Шопен есть продукт скрещивания двух индивидуумов, принадлежавших к двум различным расам и культурам, и это именно, прежде всего, имело важное значение для его духовного склада.
Через все существо его красной нитью проходят черты, обнаруживающие принадлежность его к обеим этим расам, но так, что никогда эти черты, взаимно соприкасаясь и влияя друг на друга, не сливаются и не приводят ни к чему цельному.
Все специфически славянское: крайняя утонченность чувства, легкая возбудимость, способность переходить непосредственно от одной крайности к другой, страстность и чувственность, наклонность к роскоши и расточительности и, прежде всего, своеобразный, меланхолический лиризм, который есть не что иное, как проявление самого возвышенного эгоизма, все относящего к себе, имеющего единственным и высшим критерием всего свое собственное «я», глубокая меланхолия беспредельных равнин с их песчаными, пустынными пространствами и со свинцовым небом над ними, -- все это стояло в резком противоречии с гибкой, легкомысленной подвижностью галла, с его кокетливой женственностью, любовью к жизни и к свету.

Его тоска есть непрерывный трепет нервной, чрезмерно утонченной натуры, нечто близкое к постоянной болезненной раздражимости открытых ран, непрестанная смена приливов и отливов болезненной чувствительности, вечная неудовлетворенность обостренного чувства, утомляемость слишком восприимчивого субъекта, в глаза которого солнечный свет проникает лишь преломленным сквозь призму, а все яркие, сочные краски смягченными до известного тона.

Болезнь Шопена выразилась в его музыке в виде беспредельной усталости. Это -- усталость чахоточного с вечно сменяющимися настроениями, напоминающая собою непрерывные осенние ветры, которые реют над голыми пустынными полями и гонят перед собою тучу листьев, монотонными, минорными аккордами провожая природу в могилу. Это -- усталость пресыщенного страданиями существа с тонкой и грустной улыбкой в углах рта, тоска, подобная безутешно грустной картине пустынной выжженной солнцем степи или легкому волнению беспредельного моря, это -- состояние тихого, напряженного самоуглубления в экстаз молитвы.
Оттого-то в музыке Шопена бывает настроение, непреодолимо действующее на слушателя.
У него встречается какое-то «je ne sais quoi» («сам не знаю что»)чувства, подобного чувству радостного освобождения или глубокому вздоху после стесненного дыхания, как будто душа разрывает тонкую паутинную оболочку, опутывавшую ее, как будто легкий туман в осеннее утро отделяется от полей и медленно поднимается кверху белыми облачками и над пробудившейся, влажной, сверкающей белизною картиной медленно восходит солнце со своей холодной скептической ясностью.

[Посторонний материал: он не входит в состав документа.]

(** A stream URL that has its scheme, or is protocol-relative as the pages
    carry it, is stored with [http://] or [https://] in front, and
    [getStreamURL] on the song built returns what is stored: asking again
    changes nothing. *)
Theorem stream_url_stable (info : BandcampTrackInfo) (options : jsval) (u page : string) :
  ti_streamUrl info = JStr u -> ti_url info = JStr page ->
  has_scheme u = true \/ startsWith u "//" = true ->
  let stored := if has_scheme u then u else "https:" +:+ u in
  exists song,
    newBandcampSong info options = Ok song /\
    song_streamUrl song = JStr stored /\
    has_scheme stored = true /\
    getStreamURL song = Ok stored.
Proof.
  intros Hu Hpage Hform stored.
  destruct (newBandcampSong_string info options u page Hu
              (has_scheme_not_empty u Hform) Hpage) as (song & Hsong & _ & Hstored & _).
  fold stored in Hstored.
  assert (Hscheme : has_scheme stored = true).
  { unfold stored. destruct (has_scheme u) eqn:Hs; [exact Hs|].
    destruct Hform as [Hf | Hf]; [discriminate|].
    unfold has_scheme. apply orb_true_iff. right.
    rewrite startsWith_https_colon. exact Hf. }
  exists song. repeat split; try assumption.
  apply getStreamURL_schemed; assumption.
Qed.

Lemma stream_url_stable_witness :
  exists song,
    newBandcampSong
      {| ti_id := JStr "42"; ti_title := JStr "One"; ti_artist := JStr "Artist";
         ti_album := JUndefined; ti_duration := of_int 0;
         ti_url := JStr Sample.track_url; ti_thumbnail := JUndefined;
         ti_streamUrl := JStr Sample.stream_one; ti_trackNumber := JUndefined |}
      (JObj ∅) = Ok song /\
    song_streamUrl song = JStr "https://t4.bcbits.com/stream/one" /\
    has_scheme "https://t4.bcbits.com/stream/one" = true /\
    getStreamURL song = Ok "https://t4.bcbits.com/stream/one".
Proof.
  apply (stream_url_stable _ (JObj ∅) Sample.stream_one Sample.track_url).
  - reflexivity.
  - reflexivity.
  - right. reflexivity.
Defined.

(** The uploader URL of a built song. For a page URL with [/track/] in it,
    it is the text before the first [/track/]. For a page URL without, it
    is the whole URL: the split at [/album/] is only reached when the URL
    begins with [/track/], so a song that carries its album's URL does not
    get the artist's address. *)
Theorem uploader_url_of_song (info : BandcampTrackInfo) (options : jsval)
    (song : BandcampSong) (page : string) :
  newBandcampSong info options = Ok song -> ti_url info = JStr page ->
  (forall base slug,
     page = base +:+ "/track/" +:+ slug -> base <> EmptyString ->
     includes (base +:+ "/track") "/track/" = false ->
     song_uploader_url song = base) /\
  (includes page "/track/" = false -> page <> EmptyString ->
   song_uploader_url song = page).
Proof.
  unfold newBandcampSong. intros Hsong Hpage. rewrite Hpage in Hsong.
  destruct (finalStreamUrl (ti_streamUrl info)) as [stream|e]; [|discriminate].
  simpl in Hsong. split.
  - intros base slug -> Hne Hfirst.
    assert (Hsplit : split_first (base +:+ "/track/" +:+ slug) "/track/" = base)
      by exact (split_first_found base "/track" "/" slug Hfirst).
    rewrite Hsplit in Hsong.
    destruct base; [congruence|]. simpl in Hsong. injection Hsong as <-. reflexivity.
  - intros Habsent Hne. rewrite (split_first_absent _ _ Habsent) in Hsong.
    destruct page; [congruence|]. simpl in Hsong. injection Hsong as <-. reflexivity.
Qed.

Lemma uploader_url_of_song_witness :
  (exists song,
     newBandcampSong Sample.bare_info (JObj ∅) = Ok song /\
     song_uploader_url song = Sample.artist_url) /\
  (exists song,
     newBandcampSong
       {| ti_id := JStr "42"; ti_title := JStr "One"; ti_artist := JStr "Artist";
          ti_album := JUndefined; ti_duration := of_int 0;
          ti_url := JStr Sample.album_url; ti_thumbnail := JUndefined;
          ti_streamUrl := JStr Sample.stream_one; ti_trackNumber := JUndefined |}
       (JObj ∅) = Ok song /\
     song_uploader_url song = Sample.album_url).
Proof.
  split.
  - destruct (newBandcampSong Sample.bare_info (JObj ∅)) as [song|e] eqn:Hsong;
      [|vm_compute in Hsong; discriminate Hsong].
    exists song. split; [reflexivity|].
    apply (proj1 (uploader_url_of_song Sample.bare_info (JObj ∅) song Sample.track_url
                    Hsong eq_refl) Sample.artist_url "one");
      [reflexivity | discriminate | vm_compute; reflexivity].
  - destruct (newBandcampSong _ (JObj ∅)) as [song|e] eqn:Hsong;
      [|vm_compute in Hsong; discriminate Hsong].
    exists song. split; [reflexivity|].
    apply (proj2 (uploader_url_of_song _ (JObj ∅) song Sample.album_url Hsong eq_refl));
      [vm_compute; reflexivity | discriminate].
Defined.

(** ** Page URLs of an album's songs *)

Section AlbumTrackUrls.
Context `{Platform}.

Lemma albumTrack_url (data artist thumbnail : jsval) (page : string) (t : jsval) :
  nullish data = false -> entry_shaped t -> qualifies t = true ->
  exists info u,
    albumTrack data artist thumbnail (JStr page) t = Ok info /\
    ti_streamUrl info = JStr u /\ u <> EmptyString /\
    exists trackPage,
      ti_url info = JStr trackPage /\
      if truthy (getPropOpt t "title_link")
      then exists slug,
             interpolate (getPropOpt t "title_link") = Ok slug /\
             trackPage = split_first page "/album/" +:+ "/track/" +:+ slug
      else trackPage = page.
Proof.
  intros Hdata [Ht Hshape] Hq. destruct (Hshape Hq) as ([u Hu] & Hid & Hlink).
  pose proof (stream_of_file t u Hu) as Hmp3.
  assert (Hne : u <> EmptyString).
  { intros ->. unfold qualifies in Hq. rewrite Hu in Hq. discriminate Hq. }
  destruct (toStringOpt_printable _ Hid) as [id_text Hid_text].
  destruct (interpolate_printable _ Hlink) as [slug Hslug].
  unfold albumTrack. rewrite !(getProp_defined t) by assumption.
  rewrite (getProp_defined data) by assumption. simpl. rewrite Hid_text. simpl.
  destruct (truthy (getPropOpt t "title_link")); simpl; rewrite ?Hslug; simpl;
    rewrite Hmp3; simpl; eexists _, u; (split; [reflexivity|]);
    (split; [reflexivity|]); (split; [assumption|]);
    eexists; (split; [reflexivity|]).
  - exists slug. split; reflexivity.
  - reflexivity.
Qed.

(** What [albumTrack] throws on a retained entry is a [TypeError], and it
    throws one when the entry's id or slug does not convert to a string. *)
Lemma albumTrack_throws (data artist thumbnail : jsval) (page : string) (t : jsval) :
  nullish data = false -> nullish t = false -> qualifies t = true ->
  (forall e, albumTrack data artist thumbnail (JStr page) t = Throw e ->
             exists m, e = TypeError m) /\
  (unprintable (getPropOpt t "track_id") = true \/
   unprintable (getPropOpt t "title_link") = true ->
   exists e, albumTrack data artist thumbnail (JStr page) t = Throw e).
Proof.
  intros Hdata Ht Hq.
  assert (Hfile : nullish (getPropOpt t "file") = false).
  { unfold qualifies, stream_of in Hq. destruct (getPropOpt t "file"); simpl in *; congruence. }
  pose proof (getProp_defined (getPropOpt t "file") "mp3-128" Hfile) as Hmp3.
  unfold albumTrack. rewrite !(getProp_defined t) by assumption.
  rewrite (getProp_defined data) by assumption. simpl.
  destruct (unprintable (getPropOpt t "track_id")) eqn:Hid.
  { destruct (toStringOpt_unprintable _ Hid) as [m ->]. simpl.
    split; [intros e [= <-]; exists m; reflexivity | intros _; eexists; reflexivity]. }
  destruct (toStringOpt_printable _ Hid) as [id_text ->]. simpl.
  destruct (unprintable (getPropOpt t "title_link")) eqn:Hlink.
  - assert (Htruthy : truthy (getPropOpt t "title_link") = true)
      by (destruct (getPropOpt t "title_link"); simpl in *; congruence).
    rewrite Htruthy. simpl.
    destruct (interpolate_unprintable _ Hlink) as [m ->]. simpl.
    split; [intros e [= <-]; exists m; reflexivity | intros _; eexists; reflexivity].
  - destruct (interpolate_printable _ Hlink) as [slug ->].
    split; [|intros [? | ?]; discriminate].
    destruct (truthy (getPropOpt t "title_link")); simpl; rewrite Hmp3; simpl; discriminate.
Qed.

Стоит только отдаться влиянию музыки, -- я всегда убеждаюсь в этом, когда слушаю Шопена, -- и тотчас начинают тесниться и проситься в душу целые тучи чувств, которых не замечал ранее. Замечаешь, как по предметам, залитым ярким светом сознания, скользят неуловимые тени, как в мгновение ока сознание попеременно затмевается смутными воспоминаниями, слабой тревогой, чем-то вроде внутренней дрожи, как будто вдали катится тяжелый поезд и сотрясает почву своим движением, чувствуешь совершенно явственно, как музыкальные звуки один за другим вызывают из глубины целые цепи тончайших настроений, как эти звуки затем сосредотачиваются вокруг одного центрального пункта и внезапно вызывают на свет что-нибудь давно пережитое, которое, как вновь рожденное солнце, начинает сиять и своим благодатным теплом проникает в глубочайшие, отдаленнейшие уголки нашего духа.
Что же случилось?
Звуки пробудили соответствующие им чувства, неясные, неопределенные настроения, которые были спутниками чего-нибудь пережитого в свое время, но не дошли до сознания, теперь же впервые вступили в действие.
Только этим путем достигаем мы отдаленнейших областей духовного бытия и покрыли его как бы тонкой корочкой.
Именно в звуках находим мы исход и выражение этой области заглохших чувств, всему, что старается выбиться из недр непознаваемого, всему, что из мрака и глубины стремится к солнцу, всему невыразимому, расплывчатому, тревожному и ликующему, чему мы сами не находим почвы, для чего нет слов на языке человеческом, по отношению к чему самые остроумные объяснения являются не более, как ловкой подтасовкой.
И как музыка, в качестве настроения, которое одна только она может выразить в самой его сущности, умолкает там, где начинается изучение, подобно тому как оба они работают рука об руку и как звук возникает из глубины того же зародыша, из которого медленно вырабатывается слово, не подозревая того, преследует ли оно ложь или истину, -- так и Шопен, этот тончайший неосознанного, нашел себе воплощенное пополнение, же ему родственное, столь же тесно с ним сросшееся и связанное тысячью общих нитей, как звук и слово.